Читателю также придется немало потрудиться, чтобы раскрыть заглавную тему книги – тему “человека, который сделал себя сам” (self-made man). Она присутствует в аннотации на обложке, в предисловии и введении. Но в самой книге эта важная тема фактически полностью глохнет. И дело не в том, что Кингдон игнорирует детали первобытных технологий. Напротив, об использовании огня, строительстве лодок, каменных орудиях, копьеметалках и веревках он рассказывает подробно и завораживающе, словно экскурсовод в Музее Питт-Риверса. Я был поглощен его творческими домыслами о биологическом происхождении важных изобретений – о плетении корзин в подражание ткачикам и об изобретении (вероятно, детьми) веревок в результате наблюдения за паутиной. Но теория, согласно которой технологии влияли на генетическую эволюцию и руководили ею, излагается слишком уж ненавязчиво.

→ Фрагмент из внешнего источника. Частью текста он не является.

(** * lb5: a graphic editor with composite shapes and an undo/redo history

    A shallow embedding of [src/lb5.cpp].  The C++ program keeps every
    graphic object behind a [shared_ptr]; two pointers to one object see
    each other's mutations.  The embedding therefore has an explicit
    store ([heap]) of objects addressed by locations, and the vectors of
    the program ([Group::children], [EditorFacade::objects]) are lists of
    locations.

    [int] is the 32-bit two's-complement integer of the usual targets.
    Signed overflow is undefined in C++; the model takes the wrap-around
    those targets compute, written out in [wrap]. *)

From stdpp Require Import gmap list strings pretty.
From Stdlib Require Import ZArith Lia Ascii.

Local Open Scope Z_scope.

(** ** 32-bit [int] arithmetic *)

Module Int.

Definition min_int : Z := -2147483648.
Definition max_int : Z := 2147483647.
Definition modulus : Z := 4294967296.

Definition in_range (z : Z) : Prop := min_int <= z <= max_int.

Definition wrap (z : Z) : Z := (z + 2147483648) mod modulus - 2147483648.

Definition add (a b : Z) : Z := wrap (a + b).
Definition sub (a b : Z) : Z := wrap (a - b).
Definition mul (a b : Z) : Z := wrap (a * b).

End Int.

(** ** The store of graphic objects *)

Abbreviation loc := positive.

(** One object of the class hierarchy under [GraphicObject]: the fields
    [x], [y] of the base class, then those of the derived class. *)
Inductive GraphicObject : Type :=
| Circle (x y radius : Z)
| Rectangle (x y width height : Z)
| Group (x y : Z) (children : list loc).

Abbreviation heap := (gmap loc GraphicObject).

Definition getX (o : GraphicObject) : Z :=
  match o with Circle x _ _ | Rectangle x _ _ _ | Group x _ _ => x end.

Definition getY (o : GraphicObject) : Z :=
  match o with Circle _ y _ | Rectangle _ y _ _ | Group _ y _ => y end.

Вот намек на нее, на с. 37:
В ходе необычайной мимикрии под естественные адаптации эти приматы стали манипулировать элементами и использовать материалы таким образом, что количество экологических ниш, в которые они смогли вторгнуться, резко умножилось. Каждое новое орудие открывало возможности, прежде бывшие прерогативой очень специализированных животных. Где копателям требовались мощные когти, теперь были каменные мотыги, острые когти перестали быть монополией кошачьих, копья подражали рогам, иглам дикобраза или собачьим клыкам, и так далее. Впервые появилось животное, осваивавшее множественные роли через изобретение технологий. Все больше животных теперь сталкивались с новым конкурентом, который захватывал по крайней мере часть их былой ниши.